Efficacy of an HTLV-1 subunit vaccine in prevention of a STLV-1 infection in pig-tailed macaques.

Three pig-tailed macaques were vaccinated twice, four weeks apart, with a human T-cell lymphotropic virus type 1 (HTLV-1) subunit vaccine. Four weeks post-vaccination, the vaccinated macaques and two control monkeys were challenged with a simian T-cell lymphotropic virus type 1 (STLV-1)-infected cell line. Following the first vaccination, an antibody response developed to HTLV-1 and STLV-1 viral proteins as visualized by Western blot. The antibody recognized both gag and env protein precursors and the titer remained elevated after the second vaccination. After challenge, the antibody titers of the vaccinates increased. The controls also developed HTLV-1 and STLV-1 specific antibody which recognized the gag precursor and to a lesser extent the putative tax protein. Immunized monkeys also produced syncytium inhibiting antibody primarily toward HTLV-1-infected cells and to a lesser extent toward STLV-1-infected cells.

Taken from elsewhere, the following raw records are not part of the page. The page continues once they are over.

(** * Bio::Easel::MSA -- alignment analytics of [lib/Bio/Easel/MSA.c]

    A shallow embedding of the statistics helpers of [MSA.c]
    ([_c_bp_dist], [_c_bp_is_canonical], [_c_max_rna_two_letter_ambiguity],
    [_c_rfam_comp_and_len_stats], [_c_rfam_bp_stats], [_c_rfam_pid_stats],
    [_c_rfam_qc_stats], [_c_pairwise_identity], [_c_percent_coverage]),
    and the properties of them that the specification states.

    C [int] values are integers of [Z]; C [double] values are elements of a
    type [D] with the operations the source uses (class [Double]).  The
    embedding is written once over [D]; it is run on IEEE binary64 floats
    ([float], the arithmetic the compiled code performs) and on the
    rationals ([Q], the arithmetic without rounding).  Arrays are lists,
    read with [!!!] and updated with [alter] and [<[_:=_]>].  [croak] is an
    exception; an early [return status] is an exception carrying the status.
    The routines of the Easel library are an interface (class [EaselLib]).

    Beside them the development embeds the helpers of [MSA.c] that
    work on the alignment itself ([_c_int_copy_array_perl_to_c],
    [_c_reorder], [_c_any_allgap_columns], [_c_get_sqlen],
    [_c_count_residues], [_c_average_sqlen], [_c_is_residue],
    [_c_addGC_identity], [_c_set_blank_ss_cons]) and states what the code
    of each guarantees, as well as further guarantees of the statistics
    helpers (ranges, totals, error behaviour).  A Perl array is a list of
    optional scalars; a loop left by [break] is the index at which it stops.

    Left out: failure of [ESL_ALLOC] (every allocation succeeds), and the
    opening and formatting of the three output files of [_c_rfam_qc_stats]
    (the values printed are kept). *)

From Stdlib Require Import ZArith QArith Qabs Lia Lqa Ascii String.
From Stdlib Require Import Floats.PrimFloat Uint63.
From stdpp Require Import base numbers strings list.

Local Open Scope Z_scope.

(** ** The arithmetic of [double] *)

Class Double (D : Type) := {
  of_int : Z -> D;            (* (double) n *)
  dadd : D -> D -> D;         (* a + b *)
  dmul : D -> D -> D;         (* a * b *)
  ddiv : D -> D -> D;         (* a / b *)
  dlt  : D -> D -> bool;      (* a < b *)
  dle  : D -> D -> bool;      (* a <= b *)
  fabs : D -> D               (* fabs(a) *)
}.

Declare Scope dbl_scope.
Delimit Scope dbl_scope with D.
Notation "a + b" := (dadd a b) : dbl_scope.
Notation "a * b" := (dmul a b) : dbl_scope.
Notation "a / b" := (ddiv a b) : dbl_scope.
Notation "a <? b" := (dlt a b) : dbl_scope.
Notation "a >? b" := (dlt b a) : dbl_scope.
Notation "a <=? b" := (dle a b) : dbl_scope.

(** IEEE binary64.  [(double) n] for [|n| < 2^63]: exact below 2^53,
    rounded to nearest above. *)
Definition float_of_Z (z : Z) : float :=
  match z with
  | Z0 => PrimFloat.zero
  | Zpos _ => PrimFloat.of_uint63 (Uint63.of_Z z)
  | Zneg p => PrimFloat.opp (PrimFloat.of_uint63 (Uint63.of_Z (Zpos p)))
  end.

Control monkeys produced negligible amounts of syncytium inhibiting antibody. Additionally, both polymorphonuclear (PMN) and mononuclear (MNC) cells were examined. The PMN population was tested for its ability to generate an oxidative burst. Neither vaccination nor challenge had any significant effect on the PMN CL response. The MNCs were tested for their capability to proliferate after stimulation. Again, no significant change occurred. However, when examined for cell-mediated cytotoxicity, the MNCs from immunized monkeys produced greater cytotoxic activity against the HTLV-1-infected cell line than the MNCs from control monkeys. In order to determine if the immunized monkeys were protected by the subunit vaccine against the STLV-1 challenge, reverse transcriptase (RT) activity was measured in the five monkey's MNCs. RT activity was exclusively present in the non-immunized, control monkeys implying that the HTLV-1 subunit vaccine was successful in protecting the pig-tailed macaques from the STLV-1 infection.